Surface Lattice Oxygen Activation by Nitrogen-Doped Manganese Dioxide as an Effective and Longevous Catalyst for Indoor HCHO Decomposition

Oxygen vacancy plays an important role in catalytic oxidation of formaldehyde (HCHO), but the inherent drawback of its thermodynamic instability causes the deactivation of catalysts. Hence, improving the thermodynamic stability of oxygen vacancy is a crux during HCHO oxidation. Here, a novel and simple nitrogen doping of MnO2/C catalyst is designed for HCHO oxidation at room temperature. The surface lattice oxygen of MnO2 will be activated by nitrogen-doping, which acts as active sites for HCHO oxidation and solves the thermodynamic instability issue of oxygen vacancy.

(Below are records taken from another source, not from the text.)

(** The next completion of the district load of call [i] takes it to its
    next stage; the second one draws its districts.  The selected code and
    the other calls are as before. *)
Lemma stage_step (s : System) (i n : nat) (fips : string) (topo : Topology)
    (districts : list Feature) (st : status unit) (e : event) :
  calls s !! i = Some st ->
  stage fips topo districts n st ->
  geometry_phase i topo !! n = Some e ->
  exists w' st',
    step s e = {| world := w'; calls := <[i := st']> (calls s) |}
    /\ stage fips topo districts (S n) st'
    /\ (n = 0 -> shown_districts w' = shown_districts (world s))
    /\ (n = 1 ->
        shown_districts w'
        = (Some (districts_of fips districts),
           Some (features (districts_of fips districts)))).
Proof.
  intros Hi Hst He. destruct n as [|[|n]]; simpl in He; try discriminate;
    injection He as <-; simpl in Hst.
  - destruct Hst as (k & -> & Hk). destruct (Hk (world s)) as (st' & Ha & Hp).
    exists (world s), st'.
    split; [eapply step_deliver_at; [exact Hi | reflexivity | exact Ha]|].
    split; [exact Hp|]. split; [reflexivity | discriminate].
  - destruct Hst as (k & -> & Hk).
    destruct (Hk (world s)) as (w' & st' & Ha & Hv & Hp).
    exists w', st'.
    split; [eapply step_deliver_at; [exact Hi | reflexivity | exact Ha]|].
    split; [exact Hp|]. unfold view in Hv. injection Hv as Hs Hg Hl.
    split; [discriminate|]. intros _. unfold shown_districts. now rewrite Hg, Hl.
Qed.

Lemma last_loaded_later {X : Type} (k0 k1 : option nat) (of0 of1 before : X) :
  last_loaded (S <$> k0) (S <$> k1) of0 of1 before
  = last_loaded k0 k1 of0 of1 before.
Proof. destruct k0, k1; reflexivity. Qed.

Lemma view_shown (w w' : World) :
  view w' = view w -> shown_districts w' = shown_districts w.
Proof. unfold view, shown_districts. now intros [= _ -> ->]. Qed.

Lemma later_if (b : bool) (k : option nat) :
  (if b then S <$> k else None) = S <$> (if b then k else None).
Proof. now destruct b. Qed.

(** Two calls whose district loads are under way, their completions and
    any later ones in any order: the districts that are drawn in the end
    are those of the call whose district load ends last, and those drawn
    before if neither load ends. *)
Lemma interleaved_loads (topo : Topology) (districts : list Feature)
    (fips0 fips1 : string) (m : list event) :
  forall (n0 n1 : nat) (s : System) (st0 st1 : status unit),
    calls s = [st0; st1] ->
    stage fips0 topo districts n0 st0 ->
    stage fips1 topo districts n1 st1 ->
    Forall is_delivery m ->
    take (2 - n0) (deliveries_to 0 m)
    = take (length (deliveries_to 0 m)) (drop n0 (geometry_phase 0 topo)) ->
    take (2 - n1) (deliveries_to 1 m)
    = take (length (deliveries_to 1 m)) (drop n1 (geometry_phase 1 topo)) ->
    shown_districts (world (run m s))
    = last_loaded
        (if Nat.ltb n0 2 then nth_delivery 0 (1 - n0) m else None)
        (if Nat.ltb n1 2 then nth_delivery 1 (1 - n1) m else None)
        (Some (districts_of fips0 districts),
         Some (features (districts_of fips0 districts)))
        (Some (districts_of fips1 districts),
         Some (features (districts_of fips1 districts)))
        (shown_districts (world s)).
Proof.
  induction m as [|e m IH]; intros n0 n1 s st0 st1 Hcalls H0 H1 Hm F0 F1.
  - cbn [nth_delivery]. destruct (Nat.ltb n0 2), (Nat.ltb n1 2); reflexivity.
  - inversion Hm as [|? ? He Hm']; subst.
    destruct e as [| |i r]; simpl in He; try contradiction. clear He.
    unfold run. cbn [fold_left]. fold (run m (step s (Deliver i r))).
    destruct i as [|[|i]].
    + (* a completion for the first call *)
      change (deliveries_to 0 (Deliver 0 r :: m))
        with (Deliver 0 r :: deliveries_to 0 m) in F0.
      change (deliveries_to 1 (Deliver 0 r :: m)) with (deliveries_to 1 m) in F1.
      change (nth_delivery 1 (1 - n1) (Deliver 0 r :: m))
        with (S <$> nth_delivery 1 (1 - n1) m).
      rewrite later_if.
      destruct n0 as [|[|n0]].
      * cbn in F0. injection F0 as -> F0.
        destruct (stage_step s 0 0 fips0 topo districts st0 _
                    ltac:(now rewrite Hcalls) H0 eq_refl)
          as (w' & st0' & Hstep & Hst & Hsame & _).
        rewrite Hstep, Hcalls. cbn [list_insert insert].
        rewrite (IH 1 n1 {| world := w'; calls := [st0'; st1] |} st0' st1
                   eq_refl Hst H1 Hm' F0 F1).
        set (k := if Nat.ltb n1 2 then nth_delivery 1 (1 - n1) m else None).
        cbn [world Nat.ltb Nat.leb Nat.sub nth_delivery delivers_to Nat.eqb].
        rewrite (Hsame eq_refl). apply eq_sym, last_loaded_later.
      * cbn in F0. injection F0 as -> _.
        destruct (stage_step s 0 1 fips0 topo districts st0 _
                    ltac:(now rewrite Hcalls) H0 eq_refl)
          as (w' & st0' & Hstep & Hst & _ & Hdrawn).
        rewrite Hstep, Hcalls. cbn [list_insert insert].
        rewrite (IH 2 n1 {| world := w'; calls := [st0'; st1] |} st0' st1
                   eq_refl Hst H1 Hm');
          [|cbn; now rewrite take_nil | exact F1].
        set (k := if Nat.ltb n1 2 then nth_delivery 1 (1 - n1) m else None).
        cbn [world Nat.ltb Nat.leb Nat.sub nth_delivery delivers_to Nat.eqb].
        rewrite (Hdrawn eq_refl). destruct k; reflexivity.
      * destruct (step_keeps_at view s 0 r st0 ltac:(now rewrite Hcalls) H0)
          as (w' & st0' & Hstep & Hview & Hst).
        rewrite Hstep, Hcalls. cbn [list_insert insert].
        rewrite (IH (S (S n0)) n1 {| world := w'; calls := [st0'; st1] |} st0' st1
                   eq_refl Hst H1 Hm');
          [|cbn; rewrite drop_nil; now rewrite take_nil | exact F1].
        set (k := if Nat.ltb n1 2 then nth_delivery 1 (1 - n1) m else None).
        cbn [world Nat.ltb Nat.leb].
        rewrite (view_shown _ _ Hview). destruct k; reflexivity.
    + (* a completion for the second call *)
      change (deliveries_to 1 (Deliver 1 r :: m))
        with (Deliver 1 r :: deliveries_to 1 m) in F1.
      change (deliveries_to 0 (Deliver 1 r :: m)) with (deliveries_to 0 m) in F0.
      change (nth_delivery 0 (1 - n0) (Deliver 1 r :: m))
        with (S <$> nth_delivery 0 (1 - n0) m).
      rewrite later_if.
      destruct n1 as [|[|n1]].
      * cbn in F1. injection F1 as -> F1.
        destruct (stage_step s 1 0 fips1 topo districts st1 _
                    ltac:(now rewrite Hcalls) H1 eq_refl)
          as (w' & st1' & Hstep & Hst & Hsame & _).
        rewrite Hstep, Hcalls. cbn [list_insert insert].
        rewrite (IH n0 1 {| world := w'; calls := [st0; st1'] |} st0 st1'
                   eq_refl H0 Hst Hm' F0 F1).
        set (k := if Nat.ltb n0 2 then nth_delivery 0 (1 - n0) m else None).
        cbn [world Nat.ltb Nat.leb Nat.sub nth_delivery delivers_to Nat.eqb].
        rewrite (Hsame eq_refl). apply eq_sym, last_loaded_later.
      * cbn in F1. injection F1 as -> _.
        destruct (stage_step s 1 1 fips1 topo districts st1 _
                    ltac:(now rewrite Hcalls) H1 eq_refl)
          as (w' & st1' & Hstep & Hst & _ & Hdrawn).
        rewrite Hstep, Hcalls. cbn [list_insert insert].
        rewrite (IH n0 2 {| world := w'; calls := [st0; st1'] |} st0 st1'
                   eq_refl H0 Hst Hm');
          [|exact F0 | cbn; now rewrite take_nil].
        set (k := if Nat.ltb n0 2 then nth_delivery 0 (1 - n0) m else None).
        cbn [world Nat.ltb Nat.leb Nat.sub nth_delivery delivers_to Nat.eqb].
        rewrite (Hdrawn eq_refl). destruct k; reflexivity.
      * destruct (step_keeps_at view s 1 r st1 ltac:(now rewrite Hcalls) H1)
          as (w' & st1' & Hstep & Hview & Hst).
        rewrite Hstep, Hcalls. cbn [list_insert insert].
        rewrite (IH n0 (S (S n1)) {| world := w'; calls := [st0; st1'] |} st0 st1'
                   eq_refl H0 Hst Hm');
          [|exact F0 | cbn; rewrite drop_nil; now rewrite take_nil].
        set (k := if Nat.ltb n0 2 then nth_delivery 0 (1 - n0) m else None).
        cbn [world Nat.ltb Nat.leb].
        rewrite (view_shown _ _ Hview). destruct k; reflexivity.
    + (* no such call *)
      change (deliveries_to 0 (Deliver (S (S i)) r :: m))
        with (deliveries_to 0 m) in F0.
      change (deliveries_to 1 (Deliver (S (S i)) r :: m))
        with (deliveries_to 1 m) in F1.
      change (nth_delivery 0 (1 - n0) (Deliver (S (S i)) r :: m))
        with (S <$> nth_delivery 0 (1 - n0) m).
      change (nth_delivery 1 (1 - n1) (Deliver (S (S i)) r :: m))
        with (S <$> nth_delivery 1 (1 - n1) m).
      rewrite !later_if, last_loaded_later.
      assert (Hstep : step s (Deliver (S (S i)) r) = s).
      { cbn [step]. now rewrite Hcalls. }
      rewrite Hstep. now apply (IH n0 n1 s st0 st1).
Qed.

(** C1, amended.  [refreshState] has no guard against a superseded
    request.  When a second state is selected before a request of the first
    selection is answered, [selectedState] is the newer code from then on,
    whatever completes in whatever order.  When the topology was cached,
    each selection draws its districts before it waits for anything, so the
    districts that stay drawn are those of the newer state, as the claim
    says.  When the topology was not cached, both calls request it, and the
    districts that stay drawn are those of the call whose district load
    ends last, in every order of the completions: those of the newer state
    when its load ends last, those of the older, superseded state when that
    one ends last. *)
Theorem refreshState_last_load_wins (w0 : World)
    (older newer fips_older fips_newer : string)
    (topo : Topology) (districts : list Feature) (m : list event) :
  obj_get STATE_FIPS older = Some fips_older ->
  obj_get STATE_FIPS newer = Some fips_newer ->
  select_object topo = Some districts ->
  Forall is_delivery m ->
  let s := run ([Select older; Select newer] ++ m) (page w0) in
  let of_older :=
    (Some (districts_of fips_older districts),
     Some (features (districts_of fips_older districts))) in
  let of_newer :=
    (Some (districts_of fips_newer districts),
     Some (features (districts_of fips_newer districts))) in
  selectedState (world s) = Some newer
  /\ (CONGRESS_TOPO w0 = Some topo -> shown_districts (world s) = of_newer)
  /\ (CONGRESS_TOPO w0 = None ->
      loads_first 0 topo m -> loads_first 1 topo m ->
      shown_districts (world s)
      = match loaded_at 0 m, loaded_at 1 m with
        | Some k0, Some k1 => if Nat.ltb k0 k1 then of_newer else of_older
        | Some _, None => of_older
        | None, Some _ => of_newer
        | None, None => shown_districts w0
        end).
Proof.
  intros Ho Hn Hsel Hm s of_older of_newer.
  pose proof (refreshState_selects older w0) as [_ Ko].
  destruct (advance (refreshState older) w0) as [w1 sto] eqn:Hao.
  pose proof (refreshState_selects newer w1) as [Sn Kn].
  destruct (advance (refreshState newer) w1) as [w2 stn] eqn:Han.
  cbn [fst snd] in Ko, Sn, Kn.
  set (s2 := {| world := w2; calls := [sto; stn] |}).
  assert (Hs2 : run [Select older; Select newer] (page w0) = s2).
  { unfold run. cbn [fold_left].
    rewrite (step_select_at (page w0) older w1 sto Hao).
    unfold page. cbn [calls world app].
    now rewrite (step_select_at {| world := w1; calls := [sto] |} newer w2 stn Han). }
  assert (Hs : s = run m s2) by (unfold s; now rewrite run_app, Hs2).
  rewrite Hs. clear Hs s. split; [|split].
  - assert (Hall : Forall (status_keeps selectedState) (calls s2))
      by (repeat constructor; assumption).
    destruct (run_deliveries_keep selectedState m s2 Hm Hall) as [Hw _].
    now rewrite Hw.
  - intros Htopo.
    destruct (refreshState_warm older fips_older topo districts w0 Ho Htopo Hsel)
      as (w1' & sto' & Hao' & _ & Vo & Htopo1).
    rewrite Hao in Hao'. injection Hao' as <- <-.
    destruct (refreshState_warm newer fips_newer topo districts w1 Hn Htopo1 Hsel)
      as (w2' & stn' & Han' & Hview & Vn & _).
    rewrite Han in Han'. injection Han' as <- <-.
    assert (Hall : Forall (status_keeps view) (calls s2))
      by (repeat constructor; assumption).
    destruct (run_deliveries_keep view m s2 Hm Hall) as [Hw _].
    cbn [world s2] in Hw. rewrite Hview in Hw.
    unfold view in Hw. injection Hw as _ Hg Hl.
    unfold shown_districts. now rewrite Hg, Hl.
  - intros Htopo L0 L1.
    destruct (refreshState_fetching older fips_older topo districts w0 Ho Htopo Hsel)
      as (sto' & Hao' & Fo).
    rewrite Hao in Hao'. injection Hao' as -> <-.
    destruct (refreshState_fetching newer fips_newer topo districts
                (with_selectedState (Some older) w0) Hn Htopo Hsel)
      as (stn' & Han' & Fn).
    rewrite Han in Han'. injection Han' as -> <-.
    exact (interleaved_loads topo districts fips_older fips_newer m 0 0 s2 sto stn
             eq_refl Fo Fn Hm L0 L1).
Qed.

Lemma refreshState_last_load_wins_witness :
  let s := run ([Select "WY"; Select "CA"] ++ stale_completions) (page initial_world) in
  selectedState (world s) = Some "CA"
  /\ shown_districts (world s)
     = (Some (districts_of "56" (wy_district :: ca_districts)),
        Some (features (districts_of "56" (wy_district :: ca_districts)))).
Proof.
  destruct (refreshState_last_load_wins initial_world "WY" "CA" "56" "06" two_states
              (wy_district :: ca_districts) stale_completions)
    as (H1 & _ & H2);
    [reflexivity | reflexivity | reflexivity | repeat constructor |].
  split; [exact H1|]. apply H2; reflexivity.
Defined.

Furthermore, carbon is doped with nitrogen to promote electron transfer and accelerate the HCHO oxidation process. Therefore, the catalytic activity and stability of the catalyst can be significantly promoted, which can completely remove similar to 1 ppm HCHO in the tank within 3 h, and remains highly active after 5 cycles at room temperature (RH = 55%). In addition, the excellent removal performance over the prepared catalyst is also attributed to abundant surface oxygen species, amorphous crystallinity, and low reduction temperature. In situ diffuse reflectance infrared Fourier transform spectrometry (DRIFTS) and density functional theory (DFT) calculations reveal the reaction mechanism of HCHO. This strategy provides crucial enlightenment for designing novel Mn-based catalysts for application in the HCHO oxidation field.

Automated summary

The thermodynamic stability of oxygen vacancy in catalytic oxidation of formaldehyde can be improved by nitrogen doping, leading to enhanced catalytic activity and stability of MnO2/C catalyst for HCHO oxidation. The nitrogen-doped MnO2/C catalyst can completely remove around 1 ppm of HCHO within 3 hours and remains highly active even after 5 cycles at room temperature, showing great potential for application in the field of HCHO oxidation.